In grad school I got in “trouble” for wearing yoga pants and I want to tell you about it through a lens that incorporates several of my personal values as a human and a therapist.
I think it is important to acknowledge that there are many ways to be an effective clinician. All kinds of people from a multitude of cultures and lived experiences become mental health professionals who make meaningful impacts within client’s lives. With that being said, “authenticity” is an anchor for me personally as I walk through life. It is my belief that when we take up space authentically, we have the best chance of just being known - not to mention, experiencing life as fulfilling.
So, this professor had a problem with me wearing yoga pants, graphic t’s, and Vans high tops to sessions. Let me note also that this was a woman, and girllllllll, could I go down a rabbit hole here? Hell yeah, but let’s put a pin in that for now. What does it mean to “dress professionally” and what is that value rooted in? Does the standard of what is deemed “professional” or “appropriate” shift for women and femme folks? And picture me really rolling my eyes at this one - why do we have to sexualize bodies so often?
In the therapy room, I encourage clients to ask the same questions about their lived experiences. Why did dad have such a problem with the black eyeliner when I was 13? How did that influence one’s awareness of the male gaze? My hope is that questions clients begin to ask themselves will evaluate overt and covert messages and expectations that are often so sneakily engraved within us by the many quippy one liners at the dinner table about what it means to be a good enough human. Sometimes the people who raised us, even when well intentioned - set that bar too high. Because the truth is, as humans we’ve made up a lot of rules. A lot of those rules are embedded within fear and shame. And so, coming full circle here. I can find some compassion for this human who gave me a hard time about what I wore in the therapy room. Because, as a woman - I can only imagine what it might have been like to grow up in her body - believing it is something risky or distracting - needing to be covered. What if we reframed her concern as the following: “Lea, I’m really worried about how you’ll be perceived” or even more pointed “I’m afraid you won’t succeed looking like that.”
I have to tell you one more fun diddy. This is also the same professor that overheard me making a comment about my new calf length sweater I had jokingly deemed my “therapy cape.” She couldn’t help herself from interjecting, “So, you think we rescue people?” I hope you’re laughing like I wanted to in that moment. P.S. I am most certainly NOT here to rescue you, I want to help you LIBERATE YOURSELF.
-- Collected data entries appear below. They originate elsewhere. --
(* ===== verification/PyFloatExact.v ===== *)
(** * Exact binary64 arithmetic

    Operations whose mathematical result is a binary64 number return it.  The
    value of a finite float is counted in units of 2^-1074, the smallest
    subnormal. *)

From Stdlib Require Import Floats.SpecFloat.
From S2P Require Import Prelude PyFloat.

Definition funits (f : pfloat) : option Z :=
  match f with
  | S754_zero _ => Some 0
  | S754_finite s m e => Some (cond_Zopp s (Zpos m) * 2 ^ (e + 1074))
  | _ => None
  end.
Abbreviation valid f := (valid_binary prec64 emax64 f = true).

Lemma bounded64 m e :
  bounded prec64 emax64 m e = true <-> fexp prec64 emax64 (Zpos (digits2_pos m) + e) = e /\ e <= 971.
Proof. unfold bounded, canonical_mantissa. rewrite andb_true_iff, Z.eqb_eq, Z.leb_le. done. Qed.
Lemma fexp64 d : fexp prec64 emax64 d = Z.max (d - 53) (- 1074).
Proof. reflexivity. Qed.

(** ** Shifting out zero bits loses nothing *)
Lemma iter_pos_iter {A} (f : A -> A) p x : SpecFloat.iter_pos f p x = Pos.iter f x p.
Proof.
  revert x. induction p as [p IH|p IH|]; intros x; cbn [SpecFloat.iter_pos Pos.iter]; [|by rewrite !IH|done].
  rewrite !IH. by rewrite <- !Pos.iter_swap.
Qed.
Lemma shr_zeros m p :
  SpecFloat.iter_pos shr_1 p (Build_shr_record (Zpos (Pos.iter xO m p)) false false) = Build_shr_record (Zpos m) false false.
Proof.
  rewrite iter_pos_iter. revert m. induction p as [|p IH] using Pos.peano_ind; intros m; [done|].
  rewrite Pos.iter_succ_r, Pos.iter_succ. simpl. apply IH.
Qed.
Lemma shift_pos m n : 0 <= n -> exists p, Zpos p = Zpos m * 2 ^ n /\ Zpos (digits2_pos p) = Zpos (digits2_pos m) + n /\
  forall e s, bounded prec64 emax64 m (e + n) = true -> binary_round_aux prec64 emax64 s (Zpos p) e loc_Exact = S754_finite s m (e + n).
Proof.
  intros N. assert (n = 0 \/ exists q, n = Zpos q) as [->|[q ->]] by (destruct n; [by left|right; eauto|lia]).
  - exists m. split; [change (2 ^ 0) with 1; lia|split; [lia|]]. intros e s [F L]%bounded64.
    rewrite Z.add_0_r in *. by apply binary_round_aux_exact.
  - exists (Pos.iter xO m q). split; [apply iter_xO_Z|split; [apply iter_xO_digits|]]. intros e s [F L]%bounded64.
    unfold binary_round_aux, shr_fexp, Zdigits2. rewrite iter_xO_digits.
    replace (Zpos (digits2_pos m) + Zpos q + e) with (Zpos (digits2_pos m) + (e + Zpos q)) by lia.
    rewrite F. replace (e + Zpos q - e) with (Zpos q) by lia. cbn [shr shr_record_of_loc]. rewrite shr_zeros.
    cbn [loc_of_shr_record round_nearest_even shr_m]. rewrite F, Z.sub_diag. cbn [shr shr_record_of_loc shr_m].
    change (emax64 - prec64) with 971. by rewrite (proj2 (Z.leb_le _ _) L).
Qed.
Lemma round_aux_zeros m n e s M :
  0 <= n -> bounded prec64 emax64 m (e + n) = true -> Zpos M = Zpos m * 2 ^ n ->
  binary_round_aux prec64 emax64 s (Zpos M) e loc_Exact = S754_finite s m (e + n).
Proof. intros N B E. destruct (shift_pos m n N) as (p & P & _ & R). replace M with p by lia. auto. Qed.

(** ** Every integer below 2^53, times a power of two in range, is a float *)
Lemma canonical_form p k :
  Zpos p < 2 ^ 53 -> - 1074 <= k <= 971 ->
  exists e m, bounded prec64 emax64 m e = true /\ - 1074 <= e <= k /\ Zpos m = Zpos p * 2 ^ (k - e) /\
    Zpos (digits2_pos m) = Zpos (digits2_pos p) + (k - e).
Proof.
  intros P K. assert (Zpos (digits2_pos p) <= 53) as D by (by apply digits2_small).
  set (e := Z.max (Zpos (digits2_pos p) + k - 53) (- 1074)). destruct (shift_pos p (k - e)) as (m & M & Dm & _); [lia|].
  exists e, m. split; [|split; [lia|done]]. apply bounded64. rewrite fexp64, Dm. lia.
Qed.
Lemma digits2_shift p p0 n : 0 <= n -> Zpos p = Zpos p0 * 2 ^ n -> Zpos (digits2_pos p) = Zpos (digits2_pos p0) + n.
Proof. intros N E. destruct (shift_pos p0 n N) as (q & Q & D & _). by replace p with q by lia. Qed.
Lemma binary_round_exact s p k p0 n :
  0 <= n -> Zpos p = Zpos p0 * 2 ^ n -> Zpos p0 < 2 ^ 53 -> - 1074 <= k -> k + n <= 971 ->
  exists e m, binary_round prec64 emax64 s p k = S754_finite s m e /\ bounded prec64 emax64 m e = true /\
    - 1074 <= e <= k + n /\ Zpos m = Zpos p0 * 2 ^ (k + n - e).
Proof.
  intros N Ep P K1 K2. destruct (canonical_form p0 (k + n) P) as (e & m & B & E & M & D); [lia|]. exists e, m. split; [|done].
  unfold binary_round, shl_align. pose proof (proj1 (bounded64 m e) B) as [F L]. pose proof (digits2_shift p p0 n N Ep) as Dp.
  replace (Zpos (digits2_pos p) + k) with (Zpos (digits2_pos m) + e) by lia. rewrite F.
  destruct (Z.le_gt_cases e k) as [Le|Gt].
  - assert (Zpos (fst (match e - k with Zneg d => (Pos.iter xO p d, e) | _ => (p, k) end)) = Zpos m /\
            snd (match e - k with Zneg d => (Pos.iter xO p d, e) | _ => (p, k) end) = e) as [A1 A2].
    { rewrite M. replace (k + n - e) with (n + (k - e)) by lia. rewrite Z.pow_add_r, Z.mul_assoc, <- Ep by lia.
      destruct (e - k) as [|q|q] eqn:Q; [|lia|]; simpl.
      - replace (k - e) with 0 by lia. change (2 ^ 0) with 1. lia.
      - rewrite iter_xO_Z. by replace (k - e) with (Zpos q) by lia. }
    destruct (match e - k with Zneg d => _ | _ => _ end) as [mz ez]. simpl in A1, A2. subst ez. injection A1 as ->.
    rewrite (round_aux_zeros m 0 e); [by rewrite Z.add_0_r|lia|by rewrite Z.add_0_r|change (2 ^ 0) with 1; lia].
  - replace (match e - k with Zneg d => _ | _ => _ end) with (p, k) by (destruct (e - k) eqn:Q; [done|done|lia]).
    rewrite (round_aux_zeros m (e - k) k); [f_equal; lia|lia|by replace (k + (e - k)) with e by lia|].
    rewrite Ep, M. replace n with ((k + n - e) + (e - k)) at 1 by lia. rewrite Z.pow_add_r by lia. ring.
Qed.
Lemma normalize_exact M k b M0 n :
  0 <= n -> M = M0 * 2 ^ n -> - 2 ^ 53 < M0 < 2 ^ 53 -> - 1074 <= k -> k + n <= 971 ->
  valid (binary_normalize prec64 emax64 M k b) /\ funits (binary_normalize prec64 emax64 M k b) = Some (M * 2 ^ (k + 1074)).
Proof.
  intros N E HM K1 K2. assert (0 < 2 ^ n) by (apply Z.pow_pos_nonneg; lia).
  destruct M as [|p|p]; simpl; [done| |]; [set (s := false)|set (s := true)];
    (destruct M0 as [|p0|p0]; [lia|first [nia|idtac]..]);
    destruct (binary_round_exact s p k p0 n) as (e & m & -> & B & Ee & Em); try lia; (split; [exact B|]); simpl; f_equal;
    rewrite Em; [rewrite E|change (Zneg p) with (- Zpos p); replace (Zpos p) with (Zpos p0 * 2 ^ n) by lia];
    replace (2 ^ (k + n - e)) with (2 ^ (k + n - e)) by done;
    assert (2 ^ (k + n - e) * 2 ^ (e + 1074) = 2 ^ n * 2 ^ (k + 1074)) as X by (rewrite <- !Z.pow_add_r by lia; f_equal; lia);
    [rewrite <- Z.mul_assoc, X|rewrite Z.mul_opp_l, <- Z.mul_assoc, X]; ring.
Qed.

(** ** Sums *)
Lemma pow_split a b : 0 <= a <= b -> 2 ^ b = 2 ^ (b - a) * 2 ^ a.
Proof. intros. rewrite <- Z.pow_add_r by lia. f_equal. lia. Qed.
Lemma shl_align_value m e e' : e' <= e -> Zpos (fst (shl_align m e e')) = Zpos m * 2 ^ (e - e').
Proof.
  intros L. unfold shl_align. destruct (e' - e) as [|q|q] eqn:Q; [|lia|]; simpl.
  - replace (e - e') with 0 by lia. change (2 ^ 0) with 1. lia.
  - rewrite iter_xO_Z. by replace (e - e') with (Zpos q) by lia.
Qed.
Lemma valid_range s m e : valid (S754_finite s m e) -> - 1074 <= e <= 971.
Proof. simpl. intros [F L]%bounded64. rewrite fexp64 in F. lia. Qed.
Lemma fadd_exact x y a b D j :
  valid x -> valid y -> funits x = Some a -> funits y = Some b ->
  a + b = D * 2 ^ j -> 0 <= j <= 2045 -> - 2 ^ 53 < D < 2 ^ 53 ->
  valid (fadd x y) /\ funits (fadd x y) = Some (a + b).
Proof.
  intros Vx Vy Ux Uy E J HD.
  destruct x as [sx| | |sx mx ex], y as [sy| | |sy my ey]; try done; simpl in Ux, Uy; injection Ux as <-; injection Uy as <-.
  - by destruct sx, sy.
  - split; [done|]. by rewrite Z.add_0_l.
  - split; [done|]. by rewrite Z.add_0_r.
  - apply valid_range in Vx, Vy. cbn [fadd SFadd]. set (ez := Z.min ex ey). unfold fadd, SFadd. fold ez.
    rewrite !shl_align_value by lia.
    set (M := cond_Zopp sx (Zpos mx * 2 ^ (ex - ez)) + cond_Zopp sy (Zpos my * 2 ^ (ey - ez))).
    assert (cond_Zopp sx (Zpos mx) * 2 ^ (ex + 1074) + cond_Zopp sy (Zpos my) * 2 ^ (ey + 1074) = M * 2 ^ (ez + 1074)) as EM.
    { subst M. replace (ex + 1074) with ((ex - ez) + (ez + 1074)) by lia. replace (ey + 1074) with ((ey - ez) + (ez + 1074)) by lia.
      rewrite (Z.pow_add_r 2 (ex - ez)), (Z.pow_add_r 2 (ey - ez)) by lia. destruct sx, sy; unfold cond_Zopp; ring. }
    rewrite EM. rewrite EM in E. destruct (Z.le_gt_cases (ez + 1074) j) as [L|L].
    + apply (normalize_exact M ez false D (j - (ez + 1074))); try lia.
      rewrite (pow_split (ez + 1074) j), Z.mul_assoc in E by lia.
      apply Z.mul_cancel_r in E; [done|]. apply Z.pow_nonzero; lia.
    + apply (normalize_exact M ez false M 0); try lia.
      rewrite (pow_split j (ez + 1074)), Z.mul_assoc in E by lia.
      apply Z.mul_cancel_r in E; [|apply Z.pow_nonzero; lia]. assert (0 < 2 ^ (ez + 1074 - j)) by (apply Z.pow_pos_nonneg; lia). nia.
Qed.
Definition fopp (x : pfloat) : pfloat := SFopp x.
Lemma fsub_exact x y a b D j :
  valid x -> valid y -> funits x = Some a -> funits y = Some b ->
  a - b = D * 2 ^ j -> 0 <= j <= 2045 -> - 2 ^ 53 < D < 2 ^ 53 ->
  valid (fsub x y) /\ funits (fsub x y) = Some (a - b).
Proof.
  intros Vx Vy Ux Uy E J HD. assert (funits (fopp y) = Some (- b)) as Uo.
  { destruct y as [sy| | |sy my ey]; try done; simpl in *; injection Uy as <-; [done|]. f_equal. destruct sy; unfold cond_Zopp; cbn [negb]; ring. }
  assert (fsub x y = fadd x (fopp y)) as ->.
  { destruct x as [sx| | |sx mx ex], y as [sy| | |sy my ey]; try done; by destruct sx, sy. }
  apply (fadd_exact x (fopp y) a (- b) D j); try done. by destruct y.
Qed.

(** ** Scaling by a power of two *)
Definition two32 : pfloat := float_of_Z_raw (2 ^ 32).
Lemma normal_digits s m e : valid (S754_finite s m e) -> - 1074 < e -> Zpos (digits2_pos m) = 53.
Proof. simpl. intros [F L]%bounded64 G. rewrite fexp64 in F. lia. Qed.
Lemma fmul_two32 s m e :
  valid (S754_finite s m e) -> - 1074 < e -> e <= 939 -> fmul (S754_finite s m e) two32 = S754_finite s m (e + 32).
Proof.
  intros V G L. pose proof (normal_digits _ _ _ V G) as D. change two32 with (S754_finite false 4503599627370496 (-20)).
  unfold fmul, SFmul. rewrite xorb_false_r. rewrite (round_aux_zeros m 52); [f_equal; lia|lia| |].
  - apply bounded64. rewrite fexp64, D. lia.
  - rewrite Pos2Z.inj_mul. reflexivity.
Qed.
(** [n / 2**32] for a 32-bit [n] is exact. *)
Lemma truediv_two32 n :
  0 <= n < 2 ^ 32 -> valid (int_truediv n (2 ^ 32)) /\ funits (int_truediv n (2 ^ 32)) = Some (n * 2 ^ 1042).
Proof.
  intros N. destruct n as [|p|p]; [done| |lia]. assert (1 <= Zpos (digits2_pos p) <= 32) as D by (split; [lia|apply digits2_small; lia]).
  destruct (canonical_form p (-32)) as (e & m & B & E & M & Dm); [lia..|].
  assert (e = Zpos (digits2_pos p) - 85) as Ee.
  { pose proof (proj1 (bounded64 m e) B) as [F _]. rewrite fexp64, Dm in F. lia. }
  assert (int_truediv (Zpos p) (2 ^ 32) = S754_finite false m e) as ->.
  { unfold int_truediv, SFdiv, SFdiv_core_binary. cbn [Zdigits2]. change (Zpos (digits2_pos (2 ^ 32))) with 33.
    rewrite !Z.add_0_r, fexp64. replace (Z.min _ _) with (e - 1) by lia. replace (0 - 0 - (e - 1)) with (1 - e) by lia.
    destruct (1 - e) as [|q|q] eqn:Q; [lia| |lia]. rewrite <- Q, Z.shiftl_mul_pow2 by lia.
    assert (Zpos p * 2 ^ (1 - e) = (Zpos m * 2) * Zpos (2 ^ 32)) as X.
    { change (Zpos (2 ^ 32)) with (2 ^ 32). rewrite M. replace (1 - e) with ((-32 - e) + 33) by lia. rewrite Z.pow_add_r by lia.
      change (2 ^ 33) with (2 * 2 ^ 32). ring. }
    rewrite X. pose proof (Z_div_mod_full (Zpos m * 2 * Zpos (2 ^ 32)) (Zpos (2 ^ 32))) as DM.
    rewrite (surjective_pairing (Z.div_eucl _ _)). change (Z.div_eucl ?a ?b).1 with (a / b). change (Z.div_eucl ?a ?b).2 with (a mod b).
    rewrite Z.div_mul, Z.mod_mul by lia. change (new_location _ 0) with loc_Exact.
    change (Zpos m * 2) with (Zpos (m * 2)). rewrite (round_aux_zeros m 1); [f_equal; lia|lia| |].
    - by replace (e - 1 + 1) with e by lia.
    - rewrite Pos2Z.inj_mul. reflexivity. }
  split; [exact B|]. cbn [funits cond_Zopp]. f_equal. rewrite M, <- Z.mul_assoc, <- Z.pow_add_r by lia. do 2 f_equal. lia.
Qed.

(** ** Integers and truncation *)
Lemma float_of_Z_units z : - 2 ^ 53 < z < 2 ^ 53 ->
  exists f, float_of_Z z = Ok f /\ float_of_Z_raw z = f /\ valid f /\ funits f = Some (z * 2 ^ 1074).
Proof.
  intros Hz. destruct (normalize_exact z 0 false z 0) as [V U]; try lia. exists (float_of_Z_raw z).
  unfold float_of_Z, float_of_Z_raw in *. split; [by destruct (binary_normalize _ _ _ _ _)|]. done.
Qed.
Lemma trunc_units f z : valid f -> funits f = Some z -> 0 <= z -> trunc f = Ok (z / 2 ^ 1074).
Proof.
  intros V U P. destruct f as [| | |s m e]; try done; simpl in U; injection U as <-; [done|]. apply valid_range in V.
  assert (0 < 2 ^ (e + 1074)) by (apply Z.pow_pos_nonneg; lia). destruct s; [simpl in P; nia|]. cbn [trunc cond_Zopp]. f_equal.
  destruct (Z.leb_spec 0 e).
  - rewrite Z.pow_add_r, Z.mul_assoc, Z.div_mul by lia. done.
  - rewrite (pow_split (e + 1074) 1074) by lia. replace (1074 - (e + 1074)) with (- e) by lia. rewrite Z.div_mul_cancel_r; [done|..]; lia.
Qed.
I really love helping clients to learn to identify opportunities for boundaries. I get it, that sounds scary. But stay with me, we can work on crafting gentle boundaries that are infused with your own unique way of relating to folks. Sprinkle a little humor glitter if that’s your thing. You CAN do it. With uncle Jose and your annoying assistant manager, Rebecca.
And the truth is, I just feel the most “me” in my graphic t’s (often band merch) and hoodies. Now, I understand many of us have to spend time in settings that require a different kind of attire. But, I’m glad that I’m staying true to myself. And to my knowledge, no one has been offended by my yoga pants. And if they were - “not my circus, not my monkeys.”
I look forward to spending time with you in a therapeutic space that feels safe for you to put on a curious lens and evaluate your life from an empowered and authentic perspective. Remember, you get to define what your brand of authenticity looks and feels like. Inner wisdom - lets go!